_Task requirements_
Give back exactly the stretch of data below from the line holding "(** A run of" through the line holding "Definition all (p", both ends included, and leave the remaining lines out.

Materials provided Start Marker

(* ===== verification/HqlScan.v ===== *)
(** * Scanning a query before it is parsed

    [preflight] of [src/src/query/hql2/syntax.rs]: one pass over the bytes of a query bounds
    the work of the recursive parser, its heap and its stack, before it runs. *)
From S2P Require Export Value.
Local Open Scope Z_scope.

Definition MAX_DEPTH : Z := 128.
Definition MAX_NODES : Z := 10000.
Definition MAX_SOURCE_SCALARS : Z := 262144.
Definition MAX_LEXICAL_UNITS : Z := 2048.
Definition PARSER_PROFILE_BYTES : Z := 64 * 1024 * 1024.
Definition PARSER_STACK_BYTES : Z := 32 * 1024 * 1024.

Record ParserResources := { heap : Z; stack : Z }.

(** ** Classes of bytes *)

Definition is_byte (v : Z) (b : byte) : bool := byte_val b =? v.
Definition byte_in (lo hi : Z) (b : byte) : bool := (lo <=? byte_val b) && (byte_val b <=? hi).
Definition byte_is_whitespace (b : byte) : bool :=
  is_byte 9 b || is_byte 10 b || is_byte 12 b || is_byte 13 b || is_byte 32 b.
Definition byte_is_alphabetic (b : byte) : bool := byte_in 97 122 b || byte_in 65 90 b.
Definition word_head (b : byte) : bool := byte_is_alphabetic b || is_byte 95 b.
Definition word_byte (b : byte) : bool := byte_is_alphabetic b || byte_is_digit b || is_byte 95 b.
Definition newline (b : byte) : bool := is_byte 13 b || is_byte 10 b.
Definition opening (b : byte) : bool := is_byte 40 b || is_byte 91 b || is_byte 123 b.
Definition closing (b : byte) : bool := is_byte 41 b || is_byte 93 b || is_byte 125 b.
(** The delimiter a closing one answers *)
Definition expected (b : byte) : byte :=
  if is_byte 41 b then byte_of 40 else if is_byte 93 b then byte_of 91 else byte_of 123.

(** ** The loops inside the loop, as the number of bytes they pass *)

(** [while index < bytes.len() && p(bytes[index]) { index += 1 }] *)
Fixpoint run_length (p : byte -> bool) (l : list byte) : nat :=
  match l with b :: l => if p b then S (run_length p l) else O | [] => O end.
(** The rest of a quoted token, its closing quote included *)
Fixpoint quoted_length (quote : byte) (l : list byte) : nat :=
  match l with
  | [] => O
  | b :: l =>
      if bool_decide (b = quote) then 1%nat
      else if is_byte 34 quote && is_byte 92 b then
        match l with [] => 1%nat | _ :: l => S (S (quoted_length quote l)) end
      else S (quoted_length quote l)
  end.

(** ** The loop *)

(** [delimiters] up to [depth], the innermost first *)
Record scan := {
  sc_index : nat; sc_open : list byte; sc_deepest : Z; sc_nots : Z; sc_units : Z }.
Definition scan_depth (s : scan) : Z := zlen (sc_open s).

Section Preflight.
Variable source : string.
Let bytes := str_bytes source.

Definition length_error : QueryErrorV2 := parse_error source 0 "source_length".
Definition work_error : QueryErrorV2 := query_error "QUERY_BUDGET_EXCEEDED" "parse" "parser_work_limit".

Definition at_comment (index : nat) : bool :=
  match bytes !! index, bytes !! S index with
  | Some b, Some c => is_byte 47 b && is_byte 47 c
  | _, _ => false
  end.

Definition count_unit (s : scan) (b : byte) : query Z :=
  if negb (byte_is_whitespace b) && negb (at_comment (sc_index s)) then
    let units := sc_units s + 1 in
    if MAX_LEXICAL_UNITS <? units then Err work_error else Ok units
  else Ok (sc_units s).

Definition scan_step (s : scan) (b : byte) : query scan :=
  let start := sc_index s in
  units ← count_unit s b;
  if at_comment start then
    Ok {| sc_index := start + 2 + run_length (fun b => negb (newline b)) (drop (start + 2) bytes);
          sc_open := sc_open s; sc_deepest := sc_deepest s; sc_nots := sc_nots s; sc_units := units |}
  else if is_byte 34 b || is_byte 96 b then
    Ok {| sc_index := S start + quoted_length b (drop (S start) bytes);
          sc_open := sc_open s; sc_deepest := sc_deepest s; sc_nots := 0; sc_units := units |}
  else if opening b then
    if scan_depth s =? MAX_DEPTH then Err (parse_error source (Z.of_nat start) "syntax_depth_exceeded")
    else
      Ok {| sc_index := S start; sc_open := b :: sc_open s;
            sc_deepest := Z.max (sc_deepest s) (scan_depth s + 1); sc_nots := 0; sc_units := units |}
  else if closing b then
    match sc_open s with
    | o :: rest =>
        if bool_decide (o = expected b) then
          Ok {| sc_index := S start; sc_open := rest; sc_deepest := sc_deepest s; sc_nots := 0;
                sc_units := units |}
        else Err (parse_error source (Z.of_nat start) "unbalanced_delimiter")
    | [] => Err (parse_error source (Z.of_nat start) "unbalanced_delimiter")
    end
  else if word_head b then
    let n := S (run_length word_byte (drop (S start) bytes)) in
    let word := str_of_bytes (take n (drop start bytes)) in
    if eq_ignore_ascii_case word "NOT" then
      let nots := sc_nots s + 1 in
      if MAX_DEPTH <? nots then Err (parse_error source (Z.of_nat start) "expression_depth_exceeded")
      else
        Ok {| sc_index := start + n; sc_open := sc_open s; sc_deepest := Z.max (sc_deepest s) nots;
              sc_nots := nots; sc_units := units |}
    else
      Ok {| sc_index := start + n; sc_open := sc_open s; sc_deepest := sc_deepest s; sc_nots := 0;
            sc_units := units |}
  else if byte_is_digit b then
    Ok {| sc_index := S start + run_length byte_is_digit (drop (S start) bytes);
          sc_open := sc_open s; sc_deepest := sc_deepest s; sc_nots := 0; sc_units := units |}
  else if byte_is_whitespace b then
    Ok {| sc_index := S start; sc_open := sc_open s; sc_deepest := sc_deepest s;
          sc_nots := sc_nots s; sc_units := units |}
  else
    Ok {| sc_index := S start; sc_open := sc_open s; sc_deepest := sc_deepest s; sc_nots := 0;
          sc_units := units |}.

(** [while index < bytes.len()]; the answer is missing when the fuel runs out. *)
Fixpoint scan_loop (fuel : nat) (s : scan) : option (query scan) :=
  match fuel with
  | O => None
  | S fuel =>
      match bytes !! sc_index s with
      | None => Some (Ok s)
      | Some b =>
          match scan_step s b with
          | Ok s => scan_loop fuel s
          | Err e => Some (Err e)
          end
      end
  end.
Definition scan_start : scan :=
  {| sc_index := 0; sc_open := []; sc_deepest := 0; sc_nots := 0; sc_units := 0 |}.

Definition scan_resources (s : scan) : query ParserResources :=
  match sc_open s with
  | _ :: _ => Err (parse_error source (Z.of_nat (str_len source)) "unbalanced_delimiter")
  | [] =>
      let heap := 4 * 1024 * 1024 + (sc_units s + 1) * 32768 + Z.of_nat (str_len source) * 16 in
      let stack := if 8 <? sc_deepest s then PARSER_STACK_BYTES else 0 in
      if PARSER_PROFILE_BYTES <? heap + stack then
        Err (query_error "QUERY_BUDGET_EXCEEDED" "parse" "parser_memory_profile")
      else Ok {| heap := heap; stack := stack |}
  end.

Definition source_too_long : bool :=
  bool_decide (source = "") || (MAX_SOURCE_SCALARS * 4 <? Z.of_nat (str_len source))
  || (MAX_SOURCE_SCALARS <? zlen (take (Z.to_nat (MAX_SOURCE_SCALARS + 1)) (chars source))).

(** [None] if the loop did not end. *)
Definition preflight_run : option (query ParserResources) :=
  if source_too_long then Some (Err length_error)
  else
    r ← scan_loop (S (str_len source)) scan_start;
    Some (s ← r; scan_resources s).
Definition preflight : query ParserResources :=
  default (Err length_error) preflight_run.

Definition required_heap_bytes : query Z := r ← preflight; Ok (heap r).
Definition required_stack_bytes : query Z := r ← preflight; Ok (stack r).
End Preflight.

(** ** The units of a text *)

(** A delimiter, [NOT], or anything else that is not blank *)
Inductive lexeme := LxOpen (b : byte) | LxClose (b : byte) | LxNot | LxPlain.

(** The rest of a quoted token, with the quote that closes it *)
Inductive closes (quote : byte) : list byte -> Prop :=
| closes_quote : closes quote [quote]
| closes_plain b l : b <> quote -> is_byte 34 quote && is_byte 92 b = false -> closes quote l ->
    closes quote (b :: l)
| closes_escape e c l : e <> quote -> is_byte 34 quote && is_byte 92 e = true -> closes quote l ->
    closes quote (e :: c :: l).
(** A run of bytes ends where the text does, or before a byte of another class. *)
Definition stops (p : byte -> bool) (l : list byte) : Prop :=
  match l with b :: _ => p b = false | [] => True end.
Definition all (p : byte -> bool) (l : list byte) : Prop := Forall (fun b => p b = true) l.
Definition quote_byte (b : byte) : bool := is_byte 34 b || is_byte 96 b.
Definition is_not (l : list byte) : bool := eq_ignore_ascii_case (str_of_bytes l) "NOT".
Definition other_byte (b : byte) : bool :=
  negb (byte_is_whitespace b || quote_byte b || opening b || closing b || word_head b || byte_is_digit b).
Definition slash : byte := byte_of 47.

Materials provided End Marker

_The answer_
(** A run of bytes ends where the text does, or before a byte of another class. *)
Definition stops (p : byte -> bool) (l : list byte) : Prop :=
  match l with b :: _ => p b = false | [] => True end.
Definition all (p : byte -> bool) (l : list byte) : Prop := Forall (fun b => p b = true) l.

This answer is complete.